#### [Task description]
Every line of the data below should be printed exactly.
The records section start
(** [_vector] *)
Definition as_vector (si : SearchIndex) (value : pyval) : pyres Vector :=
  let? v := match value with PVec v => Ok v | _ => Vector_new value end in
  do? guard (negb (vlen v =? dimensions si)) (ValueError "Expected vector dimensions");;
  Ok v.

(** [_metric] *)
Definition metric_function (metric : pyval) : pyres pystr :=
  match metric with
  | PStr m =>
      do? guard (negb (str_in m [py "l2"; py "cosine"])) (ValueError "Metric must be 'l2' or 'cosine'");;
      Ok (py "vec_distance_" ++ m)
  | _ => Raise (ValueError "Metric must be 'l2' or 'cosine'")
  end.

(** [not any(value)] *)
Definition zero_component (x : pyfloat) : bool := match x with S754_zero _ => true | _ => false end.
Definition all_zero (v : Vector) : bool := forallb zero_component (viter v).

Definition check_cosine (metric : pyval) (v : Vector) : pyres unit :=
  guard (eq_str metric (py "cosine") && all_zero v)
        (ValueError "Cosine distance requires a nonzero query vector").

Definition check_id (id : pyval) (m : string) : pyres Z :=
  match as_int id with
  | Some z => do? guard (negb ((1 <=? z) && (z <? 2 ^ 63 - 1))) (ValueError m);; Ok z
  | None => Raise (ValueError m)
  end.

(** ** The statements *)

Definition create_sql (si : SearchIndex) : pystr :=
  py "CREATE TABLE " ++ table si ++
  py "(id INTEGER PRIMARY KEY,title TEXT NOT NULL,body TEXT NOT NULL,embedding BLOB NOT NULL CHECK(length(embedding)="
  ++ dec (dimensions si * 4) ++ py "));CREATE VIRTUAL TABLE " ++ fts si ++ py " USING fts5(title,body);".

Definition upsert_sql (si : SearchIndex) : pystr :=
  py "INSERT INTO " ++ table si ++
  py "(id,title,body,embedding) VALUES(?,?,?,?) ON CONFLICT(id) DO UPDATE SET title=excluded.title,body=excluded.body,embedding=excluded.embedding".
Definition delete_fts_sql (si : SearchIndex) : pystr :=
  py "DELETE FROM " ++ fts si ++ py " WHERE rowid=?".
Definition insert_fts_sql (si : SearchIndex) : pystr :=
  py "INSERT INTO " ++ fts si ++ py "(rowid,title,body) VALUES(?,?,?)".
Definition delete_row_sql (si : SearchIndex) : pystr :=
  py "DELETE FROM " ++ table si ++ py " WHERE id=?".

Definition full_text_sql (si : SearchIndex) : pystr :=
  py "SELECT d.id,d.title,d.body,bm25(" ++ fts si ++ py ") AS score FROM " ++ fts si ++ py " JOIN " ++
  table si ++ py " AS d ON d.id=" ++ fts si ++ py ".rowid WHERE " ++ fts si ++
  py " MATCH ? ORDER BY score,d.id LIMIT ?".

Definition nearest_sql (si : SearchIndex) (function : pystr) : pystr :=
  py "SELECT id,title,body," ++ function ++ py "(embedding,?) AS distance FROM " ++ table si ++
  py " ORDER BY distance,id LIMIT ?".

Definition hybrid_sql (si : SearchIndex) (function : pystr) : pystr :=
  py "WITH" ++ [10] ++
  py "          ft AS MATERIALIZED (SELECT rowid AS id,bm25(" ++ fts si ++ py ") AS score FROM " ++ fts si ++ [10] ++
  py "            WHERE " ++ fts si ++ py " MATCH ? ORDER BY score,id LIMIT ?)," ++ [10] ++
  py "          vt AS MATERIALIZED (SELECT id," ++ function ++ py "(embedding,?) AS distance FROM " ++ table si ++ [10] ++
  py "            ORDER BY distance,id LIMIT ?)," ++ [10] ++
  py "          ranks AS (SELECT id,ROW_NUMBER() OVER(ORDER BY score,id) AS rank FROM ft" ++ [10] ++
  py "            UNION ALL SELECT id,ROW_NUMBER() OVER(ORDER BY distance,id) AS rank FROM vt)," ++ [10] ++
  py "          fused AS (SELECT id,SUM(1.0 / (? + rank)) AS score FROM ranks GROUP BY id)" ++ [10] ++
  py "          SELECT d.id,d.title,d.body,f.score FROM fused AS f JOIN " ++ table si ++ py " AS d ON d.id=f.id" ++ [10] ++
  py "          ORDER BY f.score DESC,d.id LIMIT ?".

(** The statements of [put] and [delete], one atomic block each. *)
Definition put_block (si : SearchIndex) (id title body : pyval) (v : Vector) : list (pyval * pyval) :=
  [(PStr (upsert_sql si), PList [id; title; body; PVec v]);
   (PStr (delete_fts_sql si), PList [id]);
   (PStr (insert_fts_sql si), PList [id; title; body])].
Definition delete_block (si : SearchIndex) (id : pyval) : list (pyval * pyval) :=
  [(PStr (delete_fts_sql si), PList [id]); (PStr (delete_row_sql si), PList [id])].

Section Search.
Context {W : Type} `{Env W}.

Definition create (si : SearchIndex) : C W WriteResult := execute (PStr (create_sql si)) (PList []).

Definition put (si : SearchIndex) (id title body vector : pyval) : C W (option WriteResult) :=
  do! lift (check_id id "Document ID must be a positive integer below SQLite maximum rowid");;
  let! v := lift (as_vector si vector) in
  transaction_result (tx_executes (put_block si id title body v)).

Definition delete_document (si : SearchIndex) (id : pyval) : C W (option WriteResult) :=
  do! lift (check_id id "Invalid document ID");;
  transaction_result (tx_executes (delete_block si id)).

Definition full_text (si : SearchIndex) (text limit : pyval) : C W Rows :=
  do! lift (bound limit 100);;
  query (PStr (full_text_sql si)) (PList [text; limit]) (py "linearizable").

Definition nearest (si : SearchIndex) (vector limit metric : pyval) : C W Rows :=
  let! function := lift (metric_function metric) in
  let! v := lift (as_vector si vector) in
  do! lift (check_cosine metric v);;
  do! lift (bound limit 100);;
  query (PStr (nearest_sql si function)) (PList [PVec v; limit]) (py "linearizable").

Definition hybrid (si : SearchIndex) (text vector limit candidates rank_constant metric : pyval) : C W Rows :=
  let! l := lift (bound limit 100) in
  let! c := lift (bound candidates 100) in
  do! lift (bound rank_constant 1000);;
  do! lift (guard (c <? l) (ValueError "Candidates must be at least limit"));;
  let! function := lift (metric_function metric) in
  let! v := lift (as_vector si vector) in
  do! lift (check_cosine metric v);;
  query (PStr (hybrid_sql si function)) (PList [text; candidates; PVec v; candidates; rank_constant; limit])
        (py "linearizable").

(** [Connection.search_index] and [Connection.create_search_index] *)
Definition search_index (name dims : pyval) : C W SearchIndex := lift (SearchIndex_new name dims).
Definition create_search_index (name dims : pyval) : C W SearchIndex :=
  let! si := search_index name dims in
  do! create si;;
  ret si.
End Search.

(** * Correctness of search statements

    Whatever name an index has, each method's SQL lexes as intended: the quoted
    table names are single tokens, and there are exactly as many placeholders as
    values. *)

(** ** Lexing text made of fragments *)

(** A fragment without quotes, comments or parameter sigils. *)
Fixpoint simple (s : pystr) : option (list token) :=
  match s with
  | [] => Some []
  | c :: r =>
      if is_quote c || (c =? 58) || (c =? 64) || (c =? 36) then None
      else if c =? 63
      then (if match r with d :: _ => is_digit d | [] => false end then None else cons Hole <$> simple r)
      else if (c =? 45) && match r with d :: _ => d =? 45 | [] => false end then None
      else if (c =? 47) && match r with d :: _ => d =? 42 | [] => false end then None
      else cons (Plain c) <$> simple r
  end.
The records section end
#### [Solution to this exercise]
(** [_vector] *)
Definition as_vector (si : SearchIndex) (value : pyval) : pyres Vector :=
  let? v := match value with PVec v => Ok v | _ => Vector_new value end in
  do? guard (negb (vlen v =? dimensions si)) (ValueError "Expected vector dimensions");;
  Ok v.

(** [_metric] *)
Definition metric_function (metric : pyval) : pyres pystr :=
  match metric with
  | PStr m =>
      do? guard (negb (str_in m [py "l2"; py "cosine"])) (ValueError "Metric must be 'l2' or 'cosine'");;
      Ok (py "vec_distance_" ++ m)
  | _ => Raise (ValueError "Metric must be 'l2' or 'cosine'")
  end.

(** [not any(value)] *)
Definition zero_component (x : pyfloat) : bool := match x with S754_zero _ => true | _ => false end.
Definition all_zero (v : Vector) : bool := forallb zero_component (viter v).

Definition check_cosine (metric : pyval) (v : Vector) : pyres unit :=
  guard (eq_str metric (py "cosine") && all_zero v)
        (ValueError "Cosine distance requires a nonzero query vector").

Definition check_id (id : pyval) (m : string) : pyres Z :=
  match as_int id with
  | Some z => do? guard (negb ((1 <=? z) && (z <? 2 ^ 63 - 1))) (ValueError m);; Ok z
  | None => Raise (ValueError m)
  end.

(** ** The statements *)

Definition create_sql (si : SearchIndex) : pystr :=
  py "CREATE TABLE " ++ table si ++
  py "(id INTEGER PRIMARY KEY,title TEXT NOT NULL,body TEXT NOT NULL,embedding BLOB NOT NULL CHECK(length(embedding)="
  ++ dec (dimensions si * 4) ++ py "));CREATE VIRTUAL TABLE " ++ fts si ++ py " USING fts5(title,body);".

Definition upsert_sql (si : SearchIndex) : pystr :=
  py "INSERT INTO " ++ table si ++
  py "(id,title,body,embedding) VALUES(?,?,?,?) ON CONFLICT(id) DO UPDATE SET title=excluded.title,body=excluded.body,embedding=excluded.embedding".
Definition delete_fts_sql (si : SearchIndex) : pystr :=
  py "DELETE FROM " ++ fts si ++ py " WHERE rowid=?".
Definition insert_fts_sql (si : SearchIndex) : pystr :=
  py "INSERT INTO " ++ fts si ++ py "(rowid,title,body) VALUES(?,?,?)".
Definition delete_row_sql (si : SearchIndex) : pystr :=
  py "DELETE FROM " ++ table si ++ py " WHERE id=?".

Definition full_text_sql (si : SearchIndex) : pystr :=
  py "SELECT d.id,d.title,d.body,bm25(" ++ fts si ++ py ") AS score FROM " ++ fts si ++ py " JOIN " ++
  table si ++ py " AS d ON d.id=" ++ fts si ++ py ".rowid WHERE " ++ fts si ++
  py " MATCH ? ORDER BY score,d.id LIMIT ?".

Definition nearest_sql (si : SearchIndex) (function : pystr) : pystr :=
  py "SELECT id,title,body," ++ function ++ py "(embedding,?) AS distance FROM " ++ table si ++
  py " ORDER BY distance,id LIMIT ?".

Definition hybrid_sql (si : SearchIndex) (function : pystr) : pystr :=
  py "WITH" ++ [10] ++
  py "          ft AS MATERIALIZED (SELECT rowid AS id,bm25(" ++ fts si ++ py ") AS score FROM " ++ fts si ++ [10] ++
  py "            WHERE " ++ fts si ++ py " MATCH ? ORDER BY score,id LIMIT ?)," ++ [10] ++
  py "          vt AS MATERIALIZED (SELECT id," ++ function ++ py "(embedding,?) AS distance FROM " ++ table si ++ [10] ++
  py "            ORDER BY distance,id LIMIT ?)," ++ [10] ++
  py "          ranks AS (SELECT id,ROW_NUMBER() OVER(ORDER BY score,id) AS rank FROM ft" ++ [10] ++
  py "            UNION ALL SELECT id,ROW_NUMBER() OVER(ORDER BY distance,id) AS rank FROM vt)," ++ [10] ++
  py "          fused AS (SELECT id,SUM(1.0 / (? + rank)) AS score FROM ranks GROUP BY id)" ++ [10] ++
  py "          SELECT d.id,d.title,d.body,f.score FROM fused AS f JOIN " ++ table si ++ py " AS d ON d.id=f.id" ++ [10] ++
  py "          ORDER BY f.score DESC,d.id LIMIT ?".

(** The statements of [put] and [delete], one atomic block each. *)
Definition put_block (si : SearchIndex) (id title body : pyval) (v : Vector) : list (pyval * pyval) :=
  [(PStr (upsert_sql si), PList [id; title; body; PVec v]);
   (PStr (delete_fts_sql si), PList [id]);
   (PStr (insert_fts_sql si), PList [id; title; body])].
Definition delete_block (si : SearchIndex) (id : pyval) : list (pyval * pyval) :=
  [(PStr (delete_fts_sql si), PList [id]); (PStr (delete_row_sql si), PList [id])].

Section Search.
Context {W : Type} `{Env W}.

Definition create (si : SearchIndex) : C W WriteResult := execute (PStr (create_sql si)) (PList []).

Definition put (si : SearchIndex) (id title body vector : pyval) : C W (option WriteResult) :=
  do! lift (check_id id "Document ID must be a positive integer below SQLite maximum rowid");;
  let! v := lift (as_vector si vector) in
  transaction_result (tx_executes (put_block si id title body v)).

Definition delete_document (si : SearchIndex) (id : pyval) : C W (option WriteResult) :=
  do! lift (check_id id "Invalid document ID");;
  transaction_result (tx_executes (delete_block si id)).

Definition full_text (si : SearchIndex) (text limit : pyval) : C W Rows :=
  do! lift (bound limit 100);;
  query (PStr (full_text_sql si)) (PList [text; limit]) (py "linearizable").

Definition nearest (si : SearchIndex) (vector limit metric : pyval) : C W Rows :=
  let! function := lift (metric_function metric) in
  let! v := lift (as_vector si vector) in
  do! lift (check_cosine metric v);;
  do! lift (bound limit 100);;
  query (PStr (nearest_sql si function)) (PList [PVec v; limit]) (py "linearizable").

Definition hybrid (si : SearchIndex) (text vector limit candidates rank_constant metric : pyval) : C W Rows :=
  let! l := lift (bound limit 100) in
  let! c := lift (bound candidates 100) in
  do! lift (bound rank_constant 1000);;
  do! lift (guard (c <? l) (ValueError "Candidates must be at least limit"));;
  let! function := lift (metric_function metric) in
  let! v := lift (as_vector si vector) in
  do! lift (check_cosine metric v);;
  query (PStr (hybrid_sql si function)) (PList [text; candidates; PVec v; candidates; rank_constant; limit])
        (py "linearizable").

(** [Connection.search_index] and [Connection.create_search_index] *)
Definition search_index (name dims : pyval) : C W SearchIndex := lift (SearchIndex_new name dims).
Definition create_search_index (name dims : pyval) : C W SearchIndex :=
  let! si := search_index name dims in
  do! create si;;
  ret si.
End Search.

(** * Correctness of search statements

    Whatever name an index has, each method's SQL lexes as intended: the quoted
    table names are single tokens, and there are exactly as many placeholders as
    values. *)

(** ** Lexing text made of fragments *)

(** A fragment without quotes, comments or parameter sigils. *)
Fixpoint simple (s : pystr) : option (list token) :=
  match s with
  | [] => Some []
  | c :: r =>
      if is_quote c || (c =? 58) || (c =? 64) || (c =? 36) then None
      else if c =? 63
      then (if match r with d :: _ => is_digit d | [] => false end then None else cons Hole <$> simple r)
      else if (c =? 45) && match r with d :: _ => d =? 45 | [] => false end then None
      else if (c =? 47) && match r with d :: _ => d =? 42 | [] => false end then None
      else cons (Plain c) <$> simple r
  end.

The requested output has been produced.